In the entries that follow, find the line containing "(** * Reflect: facility"; from there, copy every line exactly through the line containing "Definition toRad (deg".

Records supplied.
○ ○ ○
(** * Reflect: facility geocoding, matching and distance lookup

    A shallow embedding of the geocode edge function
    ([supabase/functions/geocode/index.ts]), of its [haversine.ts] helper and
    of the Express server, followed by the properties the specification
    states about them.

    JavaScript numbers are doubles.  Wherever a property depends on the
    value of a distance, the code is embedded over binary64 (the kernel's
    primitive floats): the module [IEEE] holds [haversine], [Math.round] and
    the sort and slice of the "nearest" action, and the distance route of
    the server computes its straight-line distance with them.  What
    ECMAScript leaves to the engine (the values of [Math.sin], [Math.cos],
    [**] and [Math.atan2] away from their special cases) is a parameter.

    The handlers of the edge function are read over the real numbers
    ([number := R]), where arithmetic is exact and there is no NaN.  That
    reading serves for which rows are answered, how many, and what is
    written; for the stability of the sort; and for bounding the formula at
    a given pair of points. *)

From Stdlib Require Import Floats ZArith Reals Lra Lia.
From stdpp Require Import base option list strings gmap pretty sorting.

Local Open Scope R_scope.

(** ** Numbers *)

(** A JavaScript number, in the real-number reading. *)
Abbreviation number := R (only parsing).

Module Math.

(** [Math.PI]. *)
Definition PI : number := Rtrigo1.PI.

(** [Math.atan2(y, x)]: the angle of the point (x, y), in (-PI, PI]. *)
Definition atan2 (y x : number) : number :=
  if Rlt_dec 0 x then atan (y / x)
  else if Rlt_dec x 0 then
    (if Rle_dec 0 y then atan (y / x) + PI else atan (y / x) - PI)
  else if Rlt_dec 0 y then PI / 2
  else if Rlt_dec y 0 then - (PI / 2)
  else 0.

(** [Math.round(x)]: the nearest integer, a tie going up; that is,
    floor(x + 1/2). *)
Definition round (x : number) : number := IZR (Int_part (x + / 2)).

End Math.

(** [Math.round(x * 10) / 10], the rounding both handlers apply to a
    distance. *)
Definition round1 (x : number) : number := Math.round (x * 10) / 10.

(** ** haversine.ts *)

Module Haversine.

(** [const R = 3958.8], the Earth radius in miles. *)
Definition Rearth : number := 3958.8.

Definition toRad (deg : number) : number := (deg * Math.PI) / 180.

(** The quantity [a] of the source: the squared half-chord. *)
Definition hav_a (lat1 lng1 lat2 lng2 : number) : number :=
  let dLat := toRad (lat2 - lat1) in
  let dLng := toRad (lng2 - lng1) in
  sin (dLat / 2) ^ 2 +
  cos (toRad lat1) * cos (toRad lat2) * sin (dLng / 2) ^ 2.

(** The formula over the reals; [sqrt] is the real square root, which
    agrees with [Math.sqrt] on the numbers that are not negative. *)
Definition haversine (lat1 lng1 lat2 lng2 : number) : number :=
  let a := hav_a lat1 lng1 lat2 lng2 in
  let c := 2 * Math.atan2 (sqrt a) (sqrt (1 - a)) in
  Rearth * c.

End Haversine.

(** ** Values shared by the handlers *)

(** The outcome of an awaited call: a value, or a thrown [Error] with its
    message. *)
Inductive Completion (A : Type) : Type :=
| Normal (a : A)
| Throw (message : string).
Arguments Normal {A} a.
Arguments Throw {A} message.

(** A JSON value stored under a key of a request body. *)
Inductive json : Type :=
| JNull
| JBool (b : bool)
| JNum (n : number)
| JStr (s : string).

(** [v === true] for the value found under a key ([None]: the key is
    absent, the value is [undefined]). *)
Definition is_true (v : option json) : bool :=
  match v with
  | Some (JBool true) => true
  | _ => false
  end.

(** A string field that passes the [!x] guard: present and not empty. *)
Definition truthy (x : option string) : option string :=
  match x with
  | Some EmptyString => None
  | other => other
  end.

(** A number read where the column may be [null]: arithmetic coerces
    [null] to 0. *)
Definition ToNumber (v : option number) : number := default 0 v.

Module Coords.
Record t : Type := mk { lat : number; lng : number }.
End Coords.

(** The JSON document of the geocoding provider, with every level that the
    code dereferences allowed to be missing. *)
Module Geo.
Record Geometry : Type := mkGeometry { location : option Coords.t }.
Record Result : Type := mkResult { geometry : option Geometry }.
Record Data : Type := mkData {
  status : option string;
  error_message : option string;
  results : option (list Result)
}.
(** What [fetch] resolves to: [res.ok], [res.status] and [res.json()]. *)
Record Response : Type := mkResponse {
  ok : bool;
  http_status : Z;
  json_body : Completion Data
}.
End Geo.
○ ○ ○
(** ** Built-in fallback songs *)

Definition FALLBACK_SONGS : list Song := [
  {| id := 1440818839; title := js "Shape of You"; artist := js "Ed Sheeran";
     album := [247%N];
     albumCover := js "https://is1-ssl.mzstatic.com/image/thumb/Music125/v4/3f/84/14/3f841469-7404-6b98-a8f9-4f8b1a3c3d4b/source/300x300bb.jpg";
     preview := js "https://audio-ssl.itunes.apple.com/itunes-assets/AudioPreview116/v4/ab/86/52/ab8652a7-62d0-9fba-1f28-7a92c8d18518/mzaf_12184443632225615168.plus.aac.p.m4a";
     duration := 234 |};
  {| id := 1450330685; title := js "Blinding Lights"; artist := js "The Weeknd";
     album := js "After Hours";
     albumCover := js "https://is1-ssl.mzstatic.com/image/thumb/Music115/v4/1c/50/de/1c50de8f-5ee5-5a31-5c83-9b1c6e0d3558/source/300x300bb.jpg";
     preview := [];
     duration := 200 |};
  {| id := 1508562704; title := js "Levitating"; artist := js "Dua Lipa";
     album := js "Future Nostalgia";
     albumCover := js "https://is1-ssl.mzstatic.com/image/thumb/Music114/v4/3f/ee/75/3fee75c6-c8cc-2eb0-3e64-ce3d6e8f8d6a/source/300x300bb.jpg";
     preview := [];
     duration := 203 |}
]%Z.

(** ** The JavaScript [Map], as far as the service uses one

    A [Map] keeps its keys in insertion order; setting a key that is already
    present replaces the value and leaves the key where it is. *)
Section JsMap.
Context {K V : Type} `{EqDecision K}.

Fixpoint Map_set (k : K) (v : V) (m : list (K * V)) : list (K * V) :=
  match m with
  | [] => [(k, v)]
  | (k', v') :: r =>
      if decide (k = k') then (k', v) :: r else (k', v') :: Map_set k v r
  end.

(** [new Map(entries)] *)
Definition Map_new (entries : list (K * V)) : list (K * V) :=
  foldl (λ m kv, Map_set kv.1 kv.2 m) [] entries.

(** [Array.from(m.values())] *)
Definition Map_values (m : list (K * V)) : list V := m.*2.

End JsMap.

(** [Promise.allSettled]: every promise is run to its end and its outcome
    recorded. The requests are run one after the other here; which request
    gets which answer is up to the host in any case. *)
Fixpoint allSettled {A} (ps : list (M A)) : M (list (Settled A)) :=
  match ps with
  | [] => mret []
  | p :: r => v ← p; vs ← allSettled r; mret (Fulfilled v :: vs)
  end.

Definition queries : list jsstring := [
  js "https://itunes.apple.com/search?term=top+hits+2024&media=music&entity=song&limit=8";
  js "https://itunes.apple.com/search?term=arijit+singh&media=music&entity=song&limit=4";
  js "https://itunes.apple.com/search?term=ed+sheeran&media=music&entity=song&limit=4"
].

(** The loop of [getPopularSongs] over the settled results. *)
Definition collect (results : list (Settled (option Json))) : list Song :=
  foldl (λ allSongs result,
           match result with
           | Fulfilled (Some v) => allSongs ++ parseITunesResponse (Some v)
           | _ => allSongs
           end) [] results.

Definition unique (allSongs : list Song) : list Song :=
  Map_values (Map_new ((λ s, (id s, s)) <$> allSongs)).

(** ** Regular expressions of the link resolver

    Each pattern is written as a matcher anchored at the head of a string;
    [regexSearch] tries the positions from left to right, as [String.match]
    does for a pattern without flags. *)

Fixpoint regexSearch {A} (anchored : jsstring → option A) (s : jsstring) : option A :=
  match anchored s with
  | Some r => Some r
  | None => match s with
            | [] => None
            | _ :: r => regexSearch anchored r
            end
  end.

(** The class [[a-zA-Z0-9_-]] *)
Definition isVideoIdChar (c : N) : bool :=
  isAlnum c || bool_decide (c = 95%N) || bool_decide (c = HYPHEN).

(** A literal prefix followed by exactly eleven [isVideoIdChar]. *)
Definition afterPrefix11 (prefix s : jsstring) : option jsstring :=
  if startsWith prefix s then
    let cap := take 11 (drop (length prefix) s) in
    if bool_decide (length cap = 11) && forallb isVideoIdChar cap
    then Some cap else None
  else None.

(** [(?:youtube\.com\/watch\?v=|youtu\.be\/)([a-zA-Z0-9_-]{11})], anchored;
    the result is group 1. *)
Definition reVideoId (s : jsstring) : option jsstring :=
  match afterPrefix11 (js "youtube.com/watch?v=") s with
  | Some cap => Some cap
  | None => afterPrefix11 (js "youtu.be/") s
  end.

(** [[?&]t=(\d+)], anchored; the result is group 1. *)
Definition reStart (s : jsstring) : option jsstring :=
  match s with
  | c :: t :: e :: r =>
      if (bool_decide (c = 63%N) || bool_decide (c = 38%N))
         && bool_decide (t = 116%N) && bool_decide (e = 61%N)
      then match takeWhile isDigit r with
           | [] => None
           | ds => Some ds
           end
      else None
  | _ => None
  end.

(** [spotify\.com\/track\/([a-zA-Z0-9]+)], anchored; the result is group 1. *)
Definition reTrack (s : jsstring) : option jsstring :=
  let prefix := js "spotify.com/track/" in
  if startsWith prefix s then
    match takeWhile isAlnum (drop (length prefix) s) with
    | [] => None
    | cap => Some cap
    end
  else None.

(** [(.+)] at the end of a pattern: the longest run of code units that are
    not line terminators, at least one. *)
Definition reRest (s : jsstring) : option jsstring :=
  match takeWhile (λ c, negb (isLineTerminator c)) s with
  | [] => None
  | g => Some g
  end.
○ ○ ○
Response to the exercise.
(** * Reflect: facility geocoding, matching and distance lookup

    A shallow embedding of the geocode edge function
    ([supabase/functions/geocode/index.ts]), of its [haversine.ts] helper and
    of the Express server, followed by the properties the specification
    states about them.

    JavaScript numbers are doubles.  Wherever a property depends on the
    value of a distance, the code is embedded over binary64 (the kernel's
    primitive floats): the module [IEEE] holds [haversine], [Math.round] and
    the sort and slice of the "nearest" action, and the distance route of
    the server computes its straight-line distance with them.  What
    ECMAScript leaves to the engine (the values of [Math.sin], [Math.cos],
    [**] and [Math.atan2] away from their special cases) is a parameter.

    The handlers of the edge function are read over the real numbers
    ([number := R]), where arithmetic is exact and there is no NaN.  That
    reading serves for which rows are answered, how many, and what is
    written; for the stability of the sort; and for bounding the formula at
    a given pair of points. *)

From Stdlib Require Import Floats ZArith Reals Lra Lia.
From stdpp Require Import base option list strings gmap pretty sorting.

Local Open Scope R_scope.

(** ** Numbers *)

(** A JavaScript number, in the real-number reading. *)
Abbreviation number := R (only parsing).

Module Math.

(** [Math.PI]. *)
Definition PI : number := Rtrigo1.PI.

(** [Math.atan2(y, x)]: the angle of the point (x, y), in (-PI, PI]. *)
Definition atan2 (y x : number) : number :=
  if Rlt_dec 0 x then atan (y / x)
  else if Rlt_dec x 0 then
    (if Rle_dec 0 y then atan (y / x) + PI else atan (y / x) - PI)
  else if Rlt_dec 0 y then PI / 2
  else if Rlt_dec y 0 then - (PI / 2)
  else 0.

(** [Math.round(x)]: the nearest integer, a tie going up; that is,
    floor(x + 1/2). *)
Definition round (x : number) : number := IZR (Int_part (x + / 2)).

End Math.

(** [Math.round(x * 10) / 10], the rounding both handlers apply to a
    distance. *)
Definition round1 (x : number) : number := Math.round (x * 10) / 10.

(** ** haversine.ts *)

Module Haversine.

(** [const R = 3958.8], the Earth radius in miles. *)
Definition Rearth : number := 3958.8.

Definition toRad (deg : number) : number := (deg * Math.PI) / 180.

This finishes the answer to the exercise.